Colleges are racing to comply with President Donald Trump’s demand for sweeping admissions data and bracing for those records to fuel a new crackdown on campus diversity efforts. They face a Wednesday deadline to submit these documents, even as a federal judge considers whether that mandate is enforceable.
In August, Trump issued an executive action requiring universities to provide data on race, GPA and test scores for all their applicants since 2019. The administration says the survey, called the Admissions and Consumer Transparency Supplement, is necessary to ensure schools aren’t giving preferential treatment based on race, a practice outlawed by the Supreme Court in 2023.
Earlier this month, a coalition of 17 Democratic states sued the administration to prevent the information’s collection, arguing that it transforms a nonpartisan data transparency initiative into “a mechanism for law enforcement and the furthering of partisan policy aims.”
A federal district judge in Massachusetts for colleges to submit the data to Wednesday, with a hearing scheduled on Tuesday. An Education Department spokesperson did not have a comment.
Demand for race-based admissions data has become integral to the White House’s broader campaign to reshape higher education; officials included it in several settlement agreements with elite universities. If schools are found to be in violation of antidiscrimination law, they could lose access to federal funds and financial aid, essentially a death sentence for most colleges.
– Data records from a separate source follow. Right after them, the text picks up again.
(* ===== verification/Objects.v ===== *)
(** * Objects: the object service of a locality

    Models [ObjectService] of [crates/hataori-runtime/src/object.rs]: the entries
    of the objects a locality stores or is the authority of, their leases, roots
    and transfers, the admission of calls, collection, and the calls on local
    objects.  The steps of a migration are in [Migration].

    A method takes several locks in turn; here it is one computation on the
    service, so the theorems are about methods called one after another.
    Instants are integers.  Counts of things that exist ([readers], [roots],
    [in_flight], [placement_tickets]) are [nat]; the service-wide counters are
    atomics and wrap around.  Where the code iterates over a [HashMap], the order
    is an argument. *)
From Stdlib Require Import Strings.Byte.
From S2P Require Import Prelude Text Protocol Error RuntimeTypes RuntimeWire Action Domain ObjectWire ObjectRegistry.

(** ** Data *)

Record LeaseRecord : Type := mkLeaseRecord { expires_at : Z; suspect_since : option Z }.

Inductive MigrationOutcome : Type := Completed | RolledBack | Failed.

Inductive ObjectLifecycle : Type :=
| Resident
| Freezing (migration : RequestId) (expires : Z)
| Prepared (migration : RequestId) (expires : Z)
| Forwarding (location : ObjectLocation) (expires : Z)
| Retiring (location : ObjectLocation).

Record Retirement : Type := mkRetirement {
  ret_object : ObjectId; ret_type : Z; ret_authority : LocalityId; ret_location : ObjectLocation;
  ret_version : Z; ret_schema : Z;
}.

(** The fields of [RuntimeStats::objects]. *)
Record ObjectStats : Type := mkObjectStats {
  live_objects : nat; stat_leases : nat; suspect_leases : nat; stat_roots : nat;
  queued_calls : nat; in_flight_calls : nat; stat_placement_tickets : Z;
  resolver_entries : nat; resolver_bytes : Z; stat_transfers : Z; stat_active_migrations : nat; prepared_migrations : Z;
  forwarding_entries : nat; migration_snapshot_bytes : Z; transferred_snapshot_bytes : Z;
  stat_completed : Z; stat_rolled_back : Z; stat_failed : Z; stat_local_calls : Z; stat_remote_calls : Z;
}.

Section Objects.
Context `{AnyTypes}.

Record Admission : Type := mkAdmission { readers : nat; writer : bool; queue : list ActionJob }.

Record PreparedState : Type := mkPreparedState {
  prep_migration : RequestId; prep_location : ObjectLocation; prep_state : ErasedState;
  prep_bytes : Z; prep_expires : Z;
}.

Record ObjectEntry : Type := mkObjectEntry {
  entry_type : Z;
  authority : LocalityId;
  location : ObjectLocation;
  state : option ErasedState;
  lifecycle : ObjectLifecycle;
  prepared : option PreparedState;
  snapshot_bytes : Z;
  leases : gmap LocalityId LeaseRecord;
  roots : nat;
  in_flight : nat;
  placement_tickets : nat;
  admission : Admission;
}.

Definition set_location (v : ObjectLocation) (s : ObjectEntry) : ObjectEntry :=
  mkObjectEntry (entry_type s) (authority s) v (state s) (lifecycle s) (prepared s) (snapshot_bytes s)
    (leases s) (roots s) (in_flight s) (placement_tickets s) (admission s).
Definition set_state (v : option ErasedState) (s : ObjectEntry) : ObjectEntry :=
  mkObjectEntry (entry_type s) (authority s) (location s) v (lifecycle s) (prepared s) (snapshot_bytes
    s) (leases s) (roots s) (in_flight s) (placement_tickets s) (admission s).
Definition set_lifecycle (v : ObjectLifecycle) (s : ObjectEntry) : ObjectEntry :=
  mkObjectEntry (entry_type s) (authority s) (location s) (state s) v (prepared s) (snapshot_bytes s)
    (leases s) (roots s) (in_flight s) (placement_tickets s) (admission s).
Definition set_prepared (v : option PreparedState) (s : ObjectEntry) : ObjectEntry :=
  mkObjectEntry (entry_type s) (authority s) (location s) (state s) (lifecycle s) v (snapshot_bytes s)
    (leases s) (roots s) (in_flight s) (placement_tickets s) (admission s).
Definition set_snapshot_bytes (v : Z) (s : ObjectEntry) : ObjectEntry :=
  mkObjectEntry (entry_type s) (authority s) (location s) (state s) (lifecycle s) (prepared s) v (leases
    s) (roots s) (in_flight s) (placement_tickets s) (admission s).
Definition set_leases (v : gmap LocalityId LeaseRecord) (s : ObjectEntry) : ObjectEntry :=
  mkObjectEntry (entry_type s) (authority s) (location s) (state s) (lifecycle s) (prepared s)
    (snapshot_bytes s) v (roots s) (in_flight s) (placement_tickets s) (admission s).
Definition set_roots (v : nat) (s : ObjectEntry) : ObjectEntry :=
  mkObjectEntry (entry_type s) (authority s) (location s) (state s) (lifecycle s) (prepared s)
    (snapshot_bytes s) (leases s) v (in_flight s) (placement_tickets s) (admission s).
Definition set_in_flight (v : nat) (s : ObjectEntry) : ObjectEntry :=
  mkObjectEntry (entry_type s) (authority s) (location s) (state s) (lifecycle s) (prepared s)
    (snapshot_bytes s) (leases s) (roots s) v (placement_tickets s) (admission s).
Definition set_placement_tickets (v : nat) (s : ObjectEntry) : ObjectEntry :=
  mkObjectEntry (entry_type s) (authority s) (location s) (state s) (lifecycle s) (prepared s)
    (snapshot_bytes s) (leases s) (roots s) (in_flight s) v (admission s).
Definition set_admission (v : Admission) (s : ObjectEntry) : ObjectEntry :=
  mkObjectEntry (entry_type s) (authority s) (location s) (state s) (lifecycle s) (prepared s)
    (snapshot_bytes s) (leases s) (roots s) (in_flight s) (placement_tickets s) v.

Record ObjectService : Type := mkObjectService {
  run_id : RunId;
  local_id : LocalityId;
  limits : ObjectLimits;
  registry : ObjectRegistry;
  entries : gmap ObjectId ObjectEntry;
  next_slot : Z;
  resolver : gmap ObjectId ObjectLocation * list ObjectId;
  local_calls : Z;
  remote_calls : Z;
  root_count : Z;
  transfer_count : Z;
  placement_count : Z;
  pending_transfers : gset (ObjectId * LocalityId);
  active_migrations : gset RequestId;
  prepared_count : Z;
  completed_migrations : Z;
  rolled_back_migrations : Z;
  failed_migrations : Z;
  migrated_bytes : Z;
  retirements : list Retirement;
}.

Definition set_entries (v : gmap ObjectId ObjectEntry) (s : ObjectService) : ObjectService :=
  mkObjectService (run_id s) (local_id s) (limits s) (registry s) v (next_slot s) (resolver s)
    (local_calls s) (remote_calls s) (root_count s) (transfer_count s) (placement_count s)
    (pending_transfers s) (active_migrations s) (prepared_count s) (completed_migrations s)
    (rolled_back_migrations s) (failed_migrations s) (migrated_bytes s) (retirements s).
Definition set_next_slot (v : Z) (s : ObjectService) : ObjectService :=
  mkObjectService (run_id s) (local_id s) (limits s) (registry s) (entries s) v (resolver s)
    (local_calls s) (remote_calls s) (root_count s) (transfer_count s) (placement_count s)
    (pending_transfers s) (active_migrations s) (prepared_count s) (completed_migrations s)
    (rolled_back_migrations s) (failed_migrations s) (migrated_bytes s) (retirements s).
Definition set_resolver (v : gmap ObjectId ObjectLocation * list ObjectId) (s : ObjectService) :
    ObjectService :=
  mkObjectService (run_id s) (local_id s) (limits s) (registry s) (entries s) (next_slot s) v
    (local_calls s) (remote_calls s) (root_count s) (transfer_count s) (placement_count s)
    (pending_transfers s) (active_migrations s) (prepared_count s) (completed_migrations s)
    (rolled_back_migrations s) (failed_migrations s) (migrated_bytes s) (retirements s).
Definition set_local_calls (v : Z) (s : ObjectService) : ObjectService :=
  mkObjectService (run_id s) (local_id s) (limits s) (registry s) (entries s) (next_slot s) (resolver s)
    v (remote_calls s) (root_count s) (transfer_count s) (placement_count s) (pending_transfers s)
    (active_migrations s) (prepared_count s) (completed_migrations s) (rolled_back_migrations s)
    (failed_migrations s) (migrated_bytes s) (retirements s).
Definition set_remote_calls (v : Z) (s : ObjectService) : ObjectService :=
  mkObjectService (run_id s) (local_id s) (limits s) (registry s) (entries s) (next_slot s) (resolver s)
    (local_calls s) v (root_count s) (transfer_count s) (placement_count s) (pending_transfers s)
    (active_migrations s) (prepared_count s) (completed_migrations s) (rolled_back_migrations s)
    (failed_migrations s) (migrated_bytes s) (retirements s).
Definition set_root_count (v : Z) (s : ObjectService) : ObjectService :=
  mkObjectService (run_id s) (local_id s) (limits s) (registry s) (entries s) (next_slot s) (resolver s)
    (local_calls s) (remote_calls s) v (transfer_count s) (placement_count s) (pending_transfers s)
    (active_migrations s) (prepared_count s) (completed_migrations s) (rolled_back_migrations s)
    (failed_migrations s) (migrated_bytes s) (retirements s).
Definition set_transfer_count (v : Z) (s : ObjectService) : ObjectService :=
  mkObjectService (run_id s) (local_id s) (limits s) (registry s) (entries s) (next_slot s) (resolver s)
    (local_calls s) (remote_calls s) (root_count s) v (placement_count s) (pending_transfers s)
    (active_migrations s) (prepared_count s) (completed_migrations s) (rolled_back_migrations s)
    (failed_migrations s) (migrated_bytes s) (retirements s).
Definition set_placement_count (v : Z) (s : ObjectService) : ObjectService :=
  mkObjectService (run_id s) (local_id s) (limits s) (registry s) (entries s) (next_slot s) (resolver s)
    (local_calls s) (remote_calls s) (root_count s) (transfer_count s) v (pending_transfers s)
    (active_migrations s) (prepared_count s) (completed_migrations s) (rolled_back_migrations s)
    (failed_migrations s) (migrated_bytes s) (retirements s).
Definition set_pending_transfers (v : gset (ObjectId * LocalityId)) (s : ObjectService) : ObjectService
    :=
  mkObjectService (run_id s) (local_id s) (limits s) (registry s) (entries s) (next_slot s) (resolver s)
    (local_calls s) (remote_calls s) (root_count s) (transfer_count s) (placement_count s) v
    (active_migrations s) (prepared_count s) (completed_migrations s) (rolled_back_migrations s)
    (failed_migrations s) (migrated_bytes s) (retirements s).
Definition set_active_migrations (v : gset RequestId) (s : ObjectService) : ObjectService :=
  mkObjectService (run_id s) (local_id s) (limits s) (registry s) (entries s) (next_slot s) (resolver s)
    (local_calls s) (remote_calls s) (root_count s) (transfer_count s) (placement_count s)
    (pending_transfers s) v (prepared_count s) (completed_migrations s) (rolled_back_migrations s)
    (failed_migrations s) (migrated_bytes s) (retirements s).
Definition set_prepared_count (v : Z) (s : ObjectService) : ObjectService :=
  mkObjectService (run_id s) (local_id s) (limits s) (registry s) (entries s) (next_slot s) (resolver s)
    (local_calls s) (remote_calls s) (root_count s) (transfer_count s) (placement_count s)
    (pending_transfers s) (active_migrations s) v (completed_migrations s) (rolled_back_migrations s)
    (failed_migrations s) (migrated_bytes s) (retirements s).
Definition set_completed_migrations (v : Z) (s : ObjectService) : ObjectService :=
  mkObjectService (run_id s) (local_id s) (limits s) (registry s) (entries s) (next_slot s) (resolver s)
    (local_calls s) (remote_calls s) (root_count s) (transfer_count s) (placement_count s)
    (pending_transfers s) (active_migrations s) (prepared_count s) v (rolled_back_migrations s)
    (failed_migrations s) (migrated_bytes s) (retirements s).
Definition set_rolled_back_migrations (v : Z) (s : ObjectService) : ObjectService :=
  mkObjectService (run_id s) (local_id s) (limits s) (registry s) (entries s) (next_slot s) (resolver s)
    (local_calls s) (remote_calls s) (root_count s) (transfer_count s) (placement_count s)
    (pending_transfers s) (active_migrations s) (prepared_count s) (completed_migrations s) v
    (failed_migrations s) (migrated_bytes s) (retirements s).
Definition set_failed_migrations (v : Z) (s : ObjectService) : ObjectService :=
  mkObjectService (run_id s) (local_id s) (limits s) (registry s) (entries s) (next_slot s) (resolver s)
    (local_calls s) (remote_calls s) (root_count s) (transfer_count s) (placement_count s)
    (pending_transfers s) (active_migrations s) (prepared_count s) (completed_migrations s)
    (rolled_back_migrations s) v (migrated_bytes s) (retirements s).
Definition set_migrated_bytes (v : Z) (s : ObjectService) : ObjectService :=
  mkObjectService (run_id s) (local_id s) (limits s) (registry s) (entries s) (next_slot s) (resolver s)
    (local_calls s) (remote_calls s) (root_count s) (transfer_count s) (placement_count s)
    (pending_transfers s) (active_migrations s) (prepared_count s) (completed_migrations s)
    (rolled_back_migrations s) (failed_migrations s) v (retirements s).
Definition set_retirements (v : list Retirement) (s : ObjectService) : ObjectService :=
  mkObjectService (run_id s) (local_id s) (limits s) (registry s) (entries s) (next_slot s) (resolver s)
    (local_calls s) (remote_calls s) (root_count s) (transfer_count s) (placement_count s)
    (pending_transfers s) (active_migrations s) (prepared_count s) (completed_migrations s)
    (rolled_back_migrations s) (failed_migrations s) (migrated_bytes s) v.

Definition ObjectService_new (run : RunId) (local : LocalityId) (l : ObjectLimits) (r : ObjectRegistry) :
    ObjectService :=
  mkObjectService run local l r ∅ 1 (∅, []) 0 0 0 0 0 ∅ ∅ 0 0 0 0 0 [].

(** ** Building blocks *)

Definition update_entry {E} (o : ObjectId) (f : ObjectEntry -> ObjectEntry) : M ObjectService E unit :=
  modify (fun s => set_entries (alter f o (entries s)) s).

Definition set_readers (n : nat) (a : Admission) : Admission := mkAdmission n (writer a) (queue a).
Definition set_writer (b : bool) (a : Admission) : Admission := mkAdmission (readers a) b (queue a).
Definition set_queue (q : list ActionJob) (a : Admission) : Admission := mkAdmission (readers a) (writer a) q.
Tuesday’s hearing could complicate the White House’s plans, but the administration has made clear that it expects colleges to provide information, and that it has a number of ways to pressure schools that refuse. Angel Perez, president of the National Association for College Admission Counseling, said most colleges are still trying to supply whatever data they can — even if the results aren’t as detailed as the administration is demanding.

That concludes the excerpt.